→ **ASSIGNED TASK**:
For the entries below, print exactly the lines between the line holding "(** * A playlist" and the line holding "- [Promise.all] over", inclusive, and nothing else.

→ **RECORDS SUPPLIED**:

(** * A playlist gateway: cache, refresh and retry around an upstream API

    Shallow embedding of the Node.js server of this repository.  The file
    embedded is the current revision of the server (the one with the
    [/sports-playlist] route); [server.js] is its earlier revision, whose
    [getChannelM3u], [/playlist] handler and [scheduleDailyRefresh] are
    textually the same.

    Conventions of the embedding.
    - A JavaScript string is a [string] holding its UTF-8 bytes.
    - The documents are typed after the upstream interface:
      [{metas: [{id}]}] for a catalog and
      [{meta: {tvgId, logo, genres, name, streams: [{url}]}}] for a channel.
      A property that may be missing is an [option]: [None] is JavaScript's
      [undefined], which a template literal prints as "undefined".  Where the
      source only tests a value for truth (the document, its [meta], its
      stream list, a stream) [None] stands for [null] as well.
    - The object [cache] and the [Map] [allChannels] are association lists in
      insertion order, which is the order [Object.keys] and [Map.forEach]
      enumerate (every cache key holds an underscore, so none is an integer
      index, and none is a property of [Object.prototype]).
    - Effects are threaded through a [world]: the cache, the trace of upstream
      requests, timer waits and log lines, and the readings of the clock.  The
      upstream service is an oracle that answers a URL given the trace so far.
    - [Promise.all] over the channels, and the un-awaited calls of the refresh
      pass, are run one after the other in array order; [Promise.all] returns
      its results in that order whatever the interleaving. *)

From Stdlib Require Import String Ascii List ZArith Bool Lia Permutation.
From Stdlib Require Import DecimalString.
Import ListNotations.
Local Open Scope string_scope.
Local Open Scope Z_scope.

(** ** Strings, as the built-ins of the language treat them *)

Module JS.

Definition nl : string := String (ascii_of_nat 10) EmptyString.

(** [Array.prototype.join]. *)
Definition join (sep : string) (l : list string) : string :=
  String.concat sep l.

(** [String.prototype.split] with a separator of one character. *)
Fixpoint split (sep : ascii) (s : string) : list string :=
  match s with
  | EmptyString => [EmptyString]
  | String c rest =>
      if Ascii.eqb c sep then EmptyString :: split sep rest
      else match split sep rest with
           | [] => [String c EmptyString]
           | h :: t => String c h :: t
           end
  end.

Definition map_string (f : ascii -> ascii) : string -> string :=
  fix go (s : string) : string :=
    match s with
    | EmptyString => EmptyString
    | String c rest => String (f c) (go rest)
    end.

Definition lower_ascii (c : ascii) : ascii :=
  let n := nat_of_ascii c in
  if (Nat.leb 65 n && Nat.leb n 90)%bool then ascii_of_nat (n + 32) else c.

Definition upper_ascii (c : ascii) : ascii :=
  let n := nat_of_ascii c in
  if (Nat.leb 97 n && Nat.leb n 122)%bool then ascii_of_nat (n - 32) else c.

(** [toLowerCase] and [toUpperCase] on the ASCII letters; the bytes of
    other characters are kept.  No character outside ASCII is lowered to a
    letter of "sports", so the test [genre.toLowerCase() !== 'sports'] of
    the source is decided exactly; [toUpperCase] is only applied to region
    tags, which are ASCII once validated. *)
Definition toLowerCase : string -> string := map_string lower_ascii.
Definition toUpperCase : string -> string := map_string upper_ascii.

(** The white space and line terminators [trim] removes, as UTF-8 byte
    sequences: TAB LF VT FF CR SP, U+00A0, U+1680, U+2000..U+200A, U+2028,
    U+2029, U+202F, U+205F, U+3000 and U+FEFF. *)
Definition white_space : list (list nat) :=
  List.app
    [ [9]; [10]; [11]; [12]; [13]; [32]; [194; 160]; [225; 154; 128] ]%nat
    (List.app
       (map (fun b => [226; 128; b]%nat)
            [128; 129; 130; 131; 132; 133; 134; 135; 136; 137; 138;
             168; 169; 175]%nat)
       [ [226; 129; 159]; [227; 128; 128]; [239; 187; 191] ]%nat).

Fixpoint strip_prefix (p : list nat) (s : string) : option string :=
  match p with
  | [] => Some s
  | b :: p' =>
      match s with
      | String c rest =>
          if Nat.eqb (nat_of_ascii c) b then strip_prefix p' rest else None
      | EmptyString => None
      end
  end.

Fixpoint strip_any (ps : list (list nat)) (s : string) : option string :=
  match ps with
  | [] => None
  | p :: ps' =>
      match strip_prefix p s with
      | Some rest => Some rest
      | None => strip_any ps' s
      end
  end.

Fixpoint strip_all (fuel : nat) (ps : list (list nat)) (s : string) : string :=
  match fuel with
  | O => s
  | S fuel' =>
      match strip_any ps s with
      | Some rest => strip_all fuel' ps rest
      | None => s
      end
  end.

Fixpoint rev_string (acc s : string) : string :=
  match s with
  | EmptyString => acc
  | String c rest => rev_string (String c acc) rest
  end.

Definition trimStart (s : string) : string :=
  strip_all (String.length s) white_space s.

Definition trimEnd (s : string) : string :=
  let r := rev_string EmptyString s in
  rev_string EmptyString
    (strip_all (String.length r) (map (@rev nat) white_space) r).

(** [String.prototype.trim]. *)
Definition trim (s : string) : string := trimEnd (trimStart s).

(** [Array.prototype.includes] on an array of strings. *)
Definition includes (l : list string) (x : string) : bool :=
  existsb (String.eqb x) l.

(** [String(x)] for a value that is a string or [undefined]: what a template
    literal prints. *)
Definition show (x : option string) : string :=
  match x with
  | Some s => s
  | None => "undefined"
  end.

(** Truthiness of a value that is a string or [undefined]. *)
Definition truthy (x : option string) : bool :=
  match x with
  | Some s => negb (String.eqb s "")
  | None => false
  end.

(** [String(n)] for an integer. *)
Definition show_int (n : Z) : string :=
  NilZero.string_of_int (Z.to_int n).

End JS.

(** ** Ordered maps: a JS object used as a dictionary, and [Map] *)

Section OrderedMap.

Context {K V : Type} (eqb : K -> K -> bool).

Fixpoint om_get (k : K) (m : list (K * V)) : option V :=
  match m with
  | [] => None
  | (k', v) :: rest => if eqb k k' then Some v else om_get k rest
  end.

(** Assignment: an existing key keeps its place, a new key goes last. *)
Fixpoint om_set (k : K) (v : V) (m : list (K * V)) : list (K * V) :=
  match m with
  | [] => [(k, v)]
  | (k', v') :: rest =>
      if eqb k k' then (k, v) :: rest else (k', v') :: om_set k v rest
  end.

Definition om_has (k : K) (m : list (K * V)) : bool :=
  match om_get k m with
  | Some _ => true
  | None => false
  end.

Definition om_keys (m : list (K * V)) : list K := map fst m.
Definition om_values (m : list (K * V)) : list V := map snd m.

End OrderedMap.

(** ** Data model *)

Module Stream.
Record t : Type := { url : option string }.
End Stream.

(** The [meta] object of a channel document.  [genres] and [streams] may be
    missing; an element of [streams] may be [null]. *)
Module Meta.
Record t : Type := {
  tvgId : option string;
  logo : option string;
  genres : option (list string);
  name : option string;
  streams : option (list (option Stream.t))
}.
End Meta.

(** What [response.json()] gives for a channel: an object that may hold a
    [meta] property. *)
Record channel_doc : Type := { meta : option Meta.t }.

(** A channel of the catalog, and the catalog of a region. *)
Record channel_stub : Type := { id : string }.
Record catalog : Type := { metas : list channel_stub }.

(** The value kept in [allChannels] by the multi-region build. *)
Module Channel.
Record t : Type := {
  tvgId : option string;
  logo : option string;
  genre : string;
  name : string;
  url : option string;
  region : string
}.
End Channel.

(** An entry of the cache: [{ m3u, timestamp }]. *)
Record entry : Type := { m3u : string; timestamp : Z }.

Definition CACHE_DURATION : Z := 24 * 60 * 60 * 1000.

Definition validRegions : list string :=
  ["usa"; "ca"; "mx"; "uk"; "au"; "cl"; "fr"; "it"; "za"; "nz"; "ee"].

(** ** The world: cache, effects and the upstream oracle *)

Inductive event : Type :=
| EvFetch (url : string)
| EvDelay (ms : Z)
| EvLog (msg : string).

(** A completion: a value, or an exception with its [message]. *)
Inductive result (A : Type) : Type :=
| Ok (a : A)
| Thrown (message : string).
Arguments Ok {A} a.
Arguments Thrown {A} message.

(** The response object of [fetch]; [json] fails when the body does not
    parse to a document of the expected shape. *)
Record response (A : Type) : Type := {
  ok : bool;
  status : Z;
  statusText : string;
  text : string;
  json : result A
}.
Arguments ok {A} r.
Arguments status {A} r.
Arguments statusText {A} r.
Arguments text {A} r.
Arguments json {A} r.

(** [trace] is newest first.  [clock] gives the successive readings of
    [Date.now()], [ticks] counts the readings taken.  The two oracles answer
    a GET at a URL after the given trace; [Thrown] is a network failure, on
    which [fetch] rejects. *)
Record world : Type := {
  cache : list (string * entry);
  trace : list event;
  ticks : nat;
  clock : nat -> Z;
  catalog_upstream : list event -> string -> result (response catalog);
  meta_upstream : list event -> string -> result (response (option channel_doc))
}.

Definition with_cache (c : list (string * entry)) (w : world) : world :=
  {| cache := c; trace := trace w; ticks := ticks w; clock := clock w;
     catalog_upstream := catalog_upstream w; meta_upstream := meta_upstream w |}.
==
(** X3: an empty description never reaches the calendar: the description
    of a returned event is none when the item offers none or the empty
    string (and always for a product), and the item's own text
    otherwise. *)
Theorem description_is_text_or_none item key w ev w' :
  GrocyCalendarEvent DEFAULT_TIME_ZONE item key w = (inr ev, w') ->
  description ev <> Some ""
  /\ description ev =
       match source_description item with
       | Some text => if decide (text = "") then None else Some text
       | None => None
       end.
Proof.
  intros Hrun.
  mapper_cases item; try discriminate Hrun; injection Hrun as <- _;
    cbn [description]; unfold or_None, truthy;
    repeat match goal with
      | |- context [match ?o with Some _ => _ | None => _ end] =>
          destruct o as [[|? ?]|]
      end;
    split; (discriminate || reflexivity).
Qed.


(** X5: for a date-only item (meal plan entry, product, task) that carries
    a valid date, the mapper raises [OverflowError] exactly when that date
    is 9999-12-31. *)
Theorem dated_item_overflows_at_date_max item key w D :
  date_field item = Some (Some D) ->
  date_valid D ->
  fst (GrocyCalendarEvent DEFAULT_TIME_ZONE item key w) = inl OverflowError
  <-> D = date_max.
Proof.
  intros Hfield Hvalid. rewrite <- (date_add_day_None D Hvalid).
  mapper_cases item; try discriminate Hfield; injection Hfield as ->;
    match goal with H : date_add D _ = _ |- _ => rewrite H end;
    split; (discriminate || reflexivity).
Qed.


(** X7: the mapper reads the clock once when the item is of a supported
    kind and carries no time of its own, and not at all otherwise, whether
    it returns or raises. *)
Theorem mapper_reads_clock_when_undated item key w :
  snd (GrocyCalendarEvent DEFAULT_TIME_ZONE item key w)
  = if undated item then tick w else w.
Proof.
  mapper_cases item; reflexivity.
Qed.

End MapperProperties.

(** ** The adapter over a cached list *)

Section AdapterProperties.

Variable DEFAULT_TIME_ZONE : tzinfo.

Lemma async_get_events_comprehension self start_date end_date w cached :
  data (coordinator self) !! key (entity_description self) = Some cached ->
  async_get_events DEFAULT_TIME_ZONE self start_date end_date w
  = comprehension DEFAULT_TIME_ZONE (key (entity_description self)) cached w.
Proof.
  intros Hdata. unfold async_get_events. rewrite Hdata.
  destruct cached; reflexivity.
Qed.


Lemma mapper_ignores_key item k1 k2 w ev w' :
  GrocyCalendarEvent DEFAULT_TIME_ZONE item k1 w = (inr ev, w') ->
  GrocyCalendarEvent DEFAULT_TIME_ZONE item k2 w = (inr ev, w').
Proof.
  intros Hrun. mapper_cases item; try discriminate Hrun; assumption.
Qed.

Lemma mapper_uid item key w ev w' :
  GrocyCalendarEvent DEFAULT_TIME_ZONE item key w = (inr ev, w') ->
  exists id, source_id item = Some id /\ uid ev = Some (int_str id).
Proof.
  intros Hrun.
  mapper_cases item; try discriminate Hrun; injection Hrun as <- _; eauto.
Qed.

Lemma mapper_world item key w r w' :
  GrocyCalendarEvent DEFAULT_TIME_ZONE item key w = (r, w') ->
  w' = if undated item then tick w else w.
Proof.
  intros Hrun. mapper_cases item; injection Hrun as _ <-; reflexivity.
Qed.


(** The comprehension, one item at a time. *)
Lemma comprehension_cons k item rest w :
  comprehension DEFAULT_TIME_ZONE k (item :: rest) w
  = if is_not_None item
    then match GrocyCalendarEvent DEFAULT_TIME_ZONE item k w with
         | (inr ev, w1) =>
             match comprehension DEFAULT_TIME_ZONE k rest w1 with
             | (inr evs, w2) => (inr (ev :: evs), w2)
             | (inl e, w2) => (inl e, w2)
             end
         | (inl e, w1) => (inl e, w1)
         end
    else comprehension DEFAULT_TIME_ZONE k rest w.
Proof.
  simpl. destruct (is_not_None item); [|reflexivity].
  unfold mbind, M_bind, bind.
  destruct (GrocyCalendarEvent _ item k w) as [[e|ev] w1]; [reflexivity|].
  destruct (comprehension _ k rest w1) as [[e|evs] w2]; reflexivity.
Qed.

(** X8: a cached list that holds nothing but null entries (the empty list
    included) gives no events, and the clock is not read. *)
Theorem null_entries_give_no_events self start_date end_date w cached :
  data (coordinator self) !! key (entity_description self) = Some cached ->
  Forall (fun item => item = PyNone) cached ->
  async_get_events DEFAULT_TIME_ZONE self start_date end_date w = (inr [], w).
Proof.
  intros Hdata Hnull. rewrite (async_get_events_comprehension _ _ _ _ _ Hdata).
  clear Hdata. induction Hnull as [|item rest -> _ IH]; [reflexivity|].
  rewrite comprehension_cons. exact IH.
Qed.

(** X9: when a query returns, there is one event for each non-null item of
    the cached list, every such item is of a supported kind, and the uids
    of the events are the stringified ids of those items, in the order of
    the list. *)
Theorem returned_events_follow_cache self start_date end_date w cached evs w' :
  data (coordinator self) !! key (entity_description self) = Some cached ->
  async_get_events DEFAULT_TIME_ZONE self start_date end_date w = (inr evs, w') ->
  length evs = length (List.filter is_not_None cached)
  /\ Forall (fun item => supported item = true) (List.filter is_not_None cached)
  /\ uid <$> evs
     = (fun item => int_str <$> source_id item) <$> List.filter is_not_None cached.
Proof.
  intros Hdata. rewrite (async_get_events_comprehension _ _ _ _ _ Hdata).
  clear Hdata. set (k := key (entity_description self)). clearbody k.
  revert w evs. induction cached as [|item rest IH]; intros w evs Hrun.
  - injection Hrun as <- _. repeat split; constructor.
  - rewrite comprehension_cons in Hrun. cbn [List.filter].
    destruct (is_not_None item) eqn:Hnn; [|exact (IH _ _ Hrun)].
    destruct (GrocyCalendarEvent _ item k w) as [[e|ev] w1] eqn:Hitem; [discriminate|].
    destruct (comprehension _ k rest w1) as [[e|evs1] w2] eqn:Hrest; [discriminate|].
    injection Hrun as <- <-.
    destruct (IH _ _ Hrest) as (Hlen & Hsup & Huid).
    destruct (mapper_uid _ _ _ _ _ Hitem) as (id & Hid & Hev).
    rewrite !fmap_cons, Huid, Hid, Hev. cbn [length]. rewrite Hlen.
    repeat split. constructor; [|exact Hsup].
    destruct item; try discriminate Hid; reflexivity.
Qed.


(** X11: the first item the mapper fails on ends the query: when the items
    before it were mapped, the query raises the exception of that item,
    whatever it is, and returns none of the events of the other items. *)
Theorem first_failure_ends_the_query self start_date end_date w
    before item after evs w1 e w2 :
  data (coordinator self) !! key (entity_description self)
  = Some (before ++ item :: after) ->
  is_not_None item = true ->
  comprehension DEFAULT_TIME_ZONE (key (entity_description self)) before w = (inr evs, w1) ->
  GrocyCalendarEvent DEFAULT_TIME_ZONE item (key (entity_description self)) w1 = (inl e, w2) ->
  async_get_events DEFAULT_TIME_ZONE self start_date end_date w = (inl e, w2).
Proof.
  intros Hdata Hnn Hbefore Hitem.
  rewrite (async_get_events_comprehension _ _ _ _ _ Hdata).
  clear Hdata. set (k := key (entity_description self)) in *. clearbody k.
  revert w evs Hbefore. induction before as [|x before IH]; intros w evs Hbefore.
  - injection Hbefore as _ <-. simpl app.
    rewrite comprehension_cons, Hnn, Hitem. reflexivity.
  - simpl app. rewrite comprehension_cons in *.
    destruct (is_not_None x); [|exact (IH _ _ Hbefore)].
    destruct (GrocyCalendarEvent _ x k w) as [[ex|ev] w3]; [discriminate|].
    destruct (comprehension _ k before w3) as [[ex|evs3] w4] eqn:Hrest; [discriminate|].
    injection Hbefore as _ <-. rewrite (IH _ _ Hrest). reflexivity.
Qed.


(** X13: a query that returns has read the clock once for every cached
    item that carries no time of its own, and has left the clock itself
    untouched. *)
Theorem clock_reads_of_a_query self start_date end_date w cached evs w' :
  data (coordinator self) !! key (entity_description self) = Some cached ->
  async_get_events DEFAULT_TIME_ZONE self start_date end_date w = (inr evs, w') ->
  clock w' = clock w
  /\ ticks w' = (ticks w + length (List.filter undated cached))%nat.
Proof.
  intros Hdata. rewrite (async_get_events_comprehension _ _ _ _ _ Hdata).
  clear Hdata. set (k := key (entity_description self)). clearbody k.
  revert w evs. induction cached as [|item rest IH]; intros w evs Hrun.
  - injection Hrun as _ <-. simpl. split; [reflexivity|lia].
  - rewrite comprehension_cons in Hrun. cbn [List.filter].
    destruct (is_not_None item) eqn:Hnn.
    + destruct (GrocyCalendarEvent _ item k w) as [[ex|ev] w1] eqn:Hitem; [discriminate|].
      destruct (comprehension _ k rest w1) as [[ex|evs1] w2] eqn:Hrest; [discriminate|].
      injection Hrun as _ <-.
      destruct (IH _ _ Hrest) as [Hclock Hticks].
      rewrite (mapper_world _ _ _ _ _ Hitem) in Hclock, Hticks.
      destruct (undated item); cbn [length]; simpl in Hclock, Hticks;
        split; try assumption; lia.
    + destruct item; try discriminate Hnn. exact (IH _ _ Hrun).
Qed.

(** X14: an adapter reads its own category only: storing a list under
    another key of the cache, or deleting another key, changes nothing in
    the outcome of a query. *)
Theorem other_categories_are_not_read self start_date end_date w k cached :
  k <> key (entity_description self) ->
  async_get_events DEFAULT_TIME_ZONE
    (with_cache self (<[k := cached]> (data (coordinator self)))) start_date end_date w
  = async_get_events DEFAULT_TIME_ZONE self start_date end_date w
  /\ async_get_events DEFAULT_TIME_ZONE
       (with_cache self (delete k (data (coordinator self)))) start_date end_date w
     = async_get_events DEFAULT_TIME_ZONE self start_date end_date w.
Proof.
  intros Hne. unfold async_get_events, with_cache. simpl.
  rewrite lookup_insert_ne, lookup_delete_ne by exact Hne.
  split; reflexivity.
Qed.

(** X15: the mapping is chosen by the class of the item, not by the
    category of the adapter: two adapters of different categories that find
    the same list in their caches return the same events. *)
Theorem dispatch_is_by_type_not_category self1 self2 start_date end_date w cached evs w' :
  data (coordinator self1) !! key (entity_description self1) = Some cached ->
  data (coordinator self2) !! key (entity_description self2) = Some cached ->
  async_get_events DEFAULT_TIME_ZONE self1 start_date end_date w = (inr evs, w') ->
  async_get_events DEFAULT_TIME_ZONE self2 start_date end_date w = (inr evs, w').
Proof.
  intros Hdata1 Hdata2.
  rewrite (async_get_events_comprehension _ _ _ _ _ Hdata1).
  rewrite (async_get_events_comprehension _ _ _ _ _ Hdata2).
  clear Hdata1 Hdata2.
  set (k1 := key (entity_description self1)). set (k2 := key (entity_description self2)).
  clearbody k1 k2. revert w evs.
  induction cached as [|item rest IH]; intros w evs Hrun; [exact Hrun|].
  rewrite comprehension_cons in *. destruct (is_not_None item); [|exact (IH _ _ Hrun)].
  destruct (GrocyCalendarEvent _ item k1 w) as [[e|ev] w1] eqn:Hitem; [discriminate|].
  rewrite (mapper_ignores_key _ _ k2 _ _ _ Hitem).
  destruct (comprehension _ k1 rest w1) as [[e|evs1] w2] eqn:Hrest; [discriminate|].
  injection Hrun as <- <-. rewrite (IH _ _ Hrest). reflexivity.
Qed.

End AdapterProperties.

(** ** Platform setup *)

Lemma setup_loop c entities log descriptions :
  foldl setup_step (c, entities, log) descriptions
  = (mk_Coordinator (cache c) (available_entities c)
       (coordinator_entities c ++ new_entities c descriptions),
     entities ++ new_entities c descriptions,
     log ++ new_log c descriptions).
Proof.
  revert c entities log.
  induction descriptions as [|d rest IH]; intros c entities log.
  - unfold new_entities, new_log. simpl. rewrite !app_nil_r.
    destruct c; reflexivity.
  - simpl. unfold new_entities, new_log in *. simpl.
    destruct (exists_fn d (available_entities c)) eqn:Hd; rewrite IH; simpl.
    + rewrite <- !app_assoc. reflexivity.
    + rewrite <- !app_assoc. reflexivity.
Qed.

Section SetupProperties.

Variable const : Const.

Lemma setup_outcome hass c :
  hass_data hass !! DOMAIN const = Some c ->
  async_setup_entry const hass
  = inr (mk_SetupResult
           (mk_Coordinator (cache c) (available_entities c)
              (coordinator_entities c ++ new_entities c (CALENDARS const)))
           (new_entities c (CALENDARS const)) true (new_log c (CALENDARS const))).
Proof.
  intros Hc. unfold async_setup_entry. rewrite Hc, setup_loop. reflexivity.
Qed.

→ **EXERCISE RESULT**:
(** * A playlist gateway: cache, refresh and retry around an upstream API

    Shallow embedding of the Node.js server of this repository.  The file
    embedded is the current revision of the server (the one with the
    [/sports-playlist] route); [server.js] is its earlier revision, whose
    [getChannelM3u], [/playlist] handler and [scheduleDailyRefresh] are
    textually the same.

    Conventions of the embedding.
    - A JavaScript string is a [string] holding its UTF-8 bytes.
    - The documents are typed after the upstream interface:
      [{metas: [{id}]}] for a catalog and
      [{meta: {tvgId, logo, genres, name, streams: [{url}]}}] for a channel.
      A property that may be missing is an [option]: [None] is JavaScript's
      [undefined], which a template literal prints as "undefined".  Where the
      source only tests a value for truth (the document, its [meta], its
      stream list, a stream) [None] stands for [null] as well.
    - The object [cache] and the [Map] [allChannels] are association lists in
      insertion order, which is the order [Object.keys] and [Map.forEach]
      enumerate (every cache key holds an underscore, so none is an integer
      index, and none is a property of [Object.prototype]).
    - Effects are threaded through a [world]: the cache, the trace of upstream
      requests, timer waits and log lines, and the readings of the clock.  The
      upstream service is an oracle that answers a URL given the trace so far.
    - [Promise.all] over the channels, and the un-awaited calls of the refresh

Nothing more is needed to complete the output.